CIII. — LA FEMME DU DIABLE

Ordinairement, comme on le sait de reste, le Diable est écarlate de la tête aux pieds, comme un cardinal dont l’habit serait collant, et dont le visage aurait été taillé dans la même étoffe d’où on a tiré son habit. Mais en ce moment, il est rouge comme la braise dans l’âtre, d’un rouge aigu, pelucheux, rosé et blanchissant, et sa lèvre fume comme un réchaud, parce que sa femme le tire vertigineusement et avec une incroyable dépense de force — par sa longue queue à panache, qui passe sous son correct veston, — le seul de nos vêtements qu’ait pu consentir à adopter le Diable, réfractaire aux autres pièces de notre costume.

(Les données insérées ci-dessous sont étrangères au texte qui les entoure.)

Lemma video_summaries_spec (body : value) (summaries : list value) :
  video_summaries body = Ok summaries ->
  exists items, items_of body items /\ Forall2 summary_of items summaries.
Proof.
  unfold video_summaries. intros H.
  destruct (v <- get body "items" (VList []) ;; iter v)%result
    as [items|] eqn:E.
  - exists items. split; [apply get_items_of; exact E|].
    destruct (get body "items" (VList [])) as [v|]; [|discriminate].
    cbn [rbind] in *. rewrite E in H. cbn [rbind] in H.
    apply mapR_Forall2 in H.
    eapply Forall2_impl; [|exact H].
    intros item summary. apply video_summary_spec.
  - destruct (get body "items" (VList [])) as [v|]; [|discriminate].
    cbn [rbind] in *. rewrite E in H. discriminate.
Qed.

Lemma video_summaries_total (body : value) (items : list value) :
  items_of body items ->
  Forall (fun item => exists summary, summary_of item summary) items ->
  exists summaries, video_summaries body = Ok summaries.
Proof.
  intros Hitems Hall. unfold video_summaries.
  apply items_of_get in Hitems.
  destruct (get body "items" (VList [])) as [v|]; [|discriminate].
  cbn [rbind] in *. rewrite Hitems. cbn [rbind].
  apply mapR_total. eapply Forall_impl; [|exact Hall].
  intros item [summary H]. exists summary. apply video_summary_spec. exact H.
Qed.

Section RecentVideos.
Variable env : Env.
Variable days : Z.

(** One turn of the loop that ends well: the clock was read, the date was in
    range, one request went out, and its answer decided the entry. *)
Lemma fetch_channel_ok (acc acc' : dict) (c : value) (s s' : State) :
  fetch_channel env days acc c s = (Ok acc', s') ->
  exists cutoff r entry,
    sub_days (utcnow env (clock_reads s)) days = Ok cutoff /\
    requests_get env (List.length (http_log s))
      (search_url (str (repr env) c) (isoformat cutoff ++ "Z")
         (youtube_api_key s)) = Ok r /\
    entry_of r entry /\
    hashable c = true /\
    acc' = dict_set c entry acc /\
    s' = log_http
           (search_url (str (repr env) c) (isoformat cutoff ++ "Z")
              (youtube_api_key s)) (tick_clock s).
Proof.
  unfold fetch_channel. unfold_M. cbn [clock_reads tick_clock http_log
    youtube_api_key].
  destruct (sub_days (utcnow env (clock_reads s)) days) as [cutoff|] eqn:Ec;
    [|discriminate].
  destruct (requests_get env _ _) as [r|] eqn:Er; [|discriminate].
  intros H. exists cutoff, r. unfold entry_of.
  destruct (status_code r =? 200) eqn:E200.
  - destruct (json r) as [body|] eqn:Eb; [|discriminate].
    destruct (video_summaries body) as [summaries|] eqn:Es; [|discriminate].
    inversion H as [[H1 H2]]. apply setitem_ok in H1 as [Hh ->].
    exists (VList summaries).
    destruct (video_summaries_spec _ _ Es) as (items & Hitems & Hsum).
    repeat split; auto. exists body, items, summaries. auto.
  - inversion H as [[H1 H2]]. apply setitem_ok in H1 as [Hh ->].
    exists (VStr (failure_message (status_code r))). repeat split; auto.
Qed.

(** One turn of the loop ends well when the date is in range, the request is
    answered, the answer is digestible and the id can be a key. *)
Lemma fetch_channel_total (acc : dict) (c : value) (s : State)
  (cutoff : datetime) (r : response) :
  sub_days (utcnow env (clock_reads s)) days = Ok cutoff ->
  requests_get env (List.length (http_log s))
    (search_url (str (repr env) c) (isoformat cutoff ++ "Z")
       (youtube_api_key s)) = Ok r ->
  digestible r ->
  hashable c = true ->
  exists acc' s', fetch_channel env days acc c s = (Ok acc', s').
Proof.
  intros Hc Hr Hd Hh. unfold fetch_channel. unfold_M.
  cbn [clock_reads tick_clock http_log youtube_api_key].
  rewrite Hc, Hr. unfold setitem. rewrite Hh.
  destruct (status_code r =? 200) eqn:E200; eauto.
  apply Z.eqb_eq in E200.
  destruct (Hd E200) as (body & items & Hb & Hitems & Hall).
  rewrite Hb.
  destruct (video_summaries_total _ _ Hitems Hall) as [summaries ->].
  eauto.
Qed.


Lemma nth_error_logged {A} (l l' : list A) (x : A) :
  nth_error ((l ++ [x]) ++ l') (List.length l) = Some x.
Proof.
  rewrite <- app_assoc, nth_error_app2 by lia.
  rewrite Nat.sub_diag. reflexivity.
Qed.

Lemma existsb_none {A} (f : A -> bool) (l : list A) :
  existsb f l = false -> forall x, In x l -> f x = false.
Proof.
  intros H x Hx. destruct (f x) eqn:E; auto.
  assert (existsb f l = true) by (apply existsb_exists; eauto).
  congruence.
Qed.

(** The loop, when it ends well: the requests it made, the keys it wrote and
    what each key holds. *)
Lemma fetch_loop_ok (ids : list value) :
  forall (acc : dict) (s : State) (d : dict) (s' : State),
    for_each (fetch_channel env days) ids acc s = (Ok d, s') ->
    youtube_api_key s' = youtube_api_key s /\
    (exists urls,
       http_log s' = (http_log s ++ urls)%list /\
       requests_of env days (youtube_api_key s) (clock_reads s) ids urls) /\
    (forall k, In k (keys d) -> In k (keys acc) \/ In k ids) /\
    (forall k, (forall c, In c ids -> key_eqb k c = false) ->
               dict_get k d = dict_get k acc) /\
    (forall c, In c ids ->
       exists c' r entry,
         In c' ids /\ key_eqb c c' = true /\
         answered_for env (youtube_api_key s) (http_log s')
           (List.length (http_log s)) c' r /\
         dict_get c d = Some entry /\ entry_of r entry).
Proof.
  induction ids as [|c ids IH]; intros acc s d s' Hrun.
  - inversion Hrun; subst. repeat split; auto.
    + exists []. rewrite app_nil_r. split; [reflexivity|constructor].
    + intros c [].
  - cbn [for_each] in Hrun. unfold bind in Hrun.
    destruct (fetch_channel env days acc c s) as [[acc1|e] s1] eqn:E;
      [|discriminate].
    apply fetch_channel_ok in E
      as (cutoff & r & entry & Hc & Hr & He & Hh & -> & ->).
    apply IH in Hrun
      as (Hkey & (urls & Hlog & Hreq) & Hkeys & Hsame & Hentries).
    cbn [youtube_api_key log_http tick_clock clock_reads http_log] in *.
    split; [exact Hkey|]. split; [|split; [|split]].
    + exists (search_url (str (repr env) c) (isoformat cutoff ++ "Z")
                (youtube_api_key s) :: urls).
      split.
      * rewrite Hlog, <- app_assoc. reflexivity.
      * apply requests_next; assumption.
    + intros k Hk. destruct (Hkeys k Hk) as [Hk'|Hk'].
      * destruct (keys_dict_set _ _ _ _ Hk') as [->|]; simpl; auto.
      * simpl; auto.
    + intros k Hk. rewrite Hsame by (intros c' Hc'; apply Hk; simpl; auto).
      rewrite (dict_get_set _ _ _ _ Hh), (Hk c) by (simpl; auto).
      reflexivity.
    + assert (Hlater : forall x, In x ids ->
                exists c' r0 entry0,
                  In c' (c :: ids) /\ key_eqb x c' = true /\
                  answered_for env (youtube_api_key s) (http_log s')
                    (List.length (http_log s)) c' r0 /\
                  dict_get x d = Some entry0 /\ entry_of r0 entry0).
      { intros x Hx.
        destruct (Hentries x Hx)
          as (c' & r0 & entry0 & Hin & Heq & Hans & Hget & Hent).
        exists c', r0, entry0. repeat split; simpl; auto.
        destruct Hans as (n & date & Hn & Hnth & Hreq0).
        exists n, date. rewrite length_app in Hn. simpl in Hn.
        repeat split; auto. lia. }
      intros x [<-|Hx]; [|auto].
      destruct (existsb (key_eqb c) ids) eqn:Ex.
      * apply existsb_exists in Ex as (x & Hx & Heq).
        destruct (Hlater x Hx)
          as (c' & r0 & entry0 & Hin & Heq' & Hans & Hget & Hent).
        exists c', r0, entry0. repeat split; auto.
        -- eapply key_eqb_trans; eauto.
        -- rewrite (dict_get_key_eqb _ _ _ Heq). exact Hget.
      * exists c, r, entry. repeat split; simpl; auto.
        -- apply key_eqb_refl; exact Hh.
        -- exists (List.length (http_log s)), (isoformat cutoff ++ "Z").
           repeat split; auto.
           rewrite Hlog. apply nth_error_logged.
        -- rewrite Hsame by (apply existsb_none; exact Ex).
           rewrite (dict_get_set _ _ _ _ Hh), (key_eqb_refl _ Hh).
           reflexivity.
Qed.

(** The loop ends well when every date is in range, every request is
    answered digestibly and every id can be a key. *)
Lemma fetch_loop_total (ids : list value) :
  (forall n, exists cutoff, sub_days (utcnow env n) days = Ok cutoff) ->
  (forall n url, exists r, requests_get env n url = Ok r /\ digestible r) ->
  Forall (fun c => hashable c = true) ids ->
  forall (acc : dict) (s : State),
    exists d s', for_each (fetch_channel env days) ids acc s = (Ok d, s').
Proof.
  intros Hclock Hhttp Hall.
  induction Hall as [|c ids Hh _ IH]; intros acc s.
  - exists acc, s. reflexivity.
  - cbn [for_each]. unfold bind.
    destruct (Hclock (clock_reads s)) as [cutoff Hc].
    destruct (Hhttp (List.length (http_log s))
                (search_url (str (repr env) c) (isoformat cutoff ++ "Z")
                   (youtube_api_key s))) as (r & Hr & Hd).
    destruct (fetch_channel_total acc c s cutoff r Hc Hr Hd Hh)
      as (acc1 & s1 & ->).
    apply IH.
Qed.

Lui, le Diable écarlate, et elle, sa femme, vêtue à la dernière mode parisienne, il est vrai avec une robe dont l’étoffe est du feu allumé, tous les deux courbés en arc, lui en avant et voulant s’évader, elle en arrière et tirant toujours, ils donnent le spectacle d’un ménage effroyablement uni.

— « C’est trop, c’est trop ! dit enfin le pauvre mari flamboyant, pourpré, carbonisé, suant d’ahan. Laissez-moi, de grâce, respirer.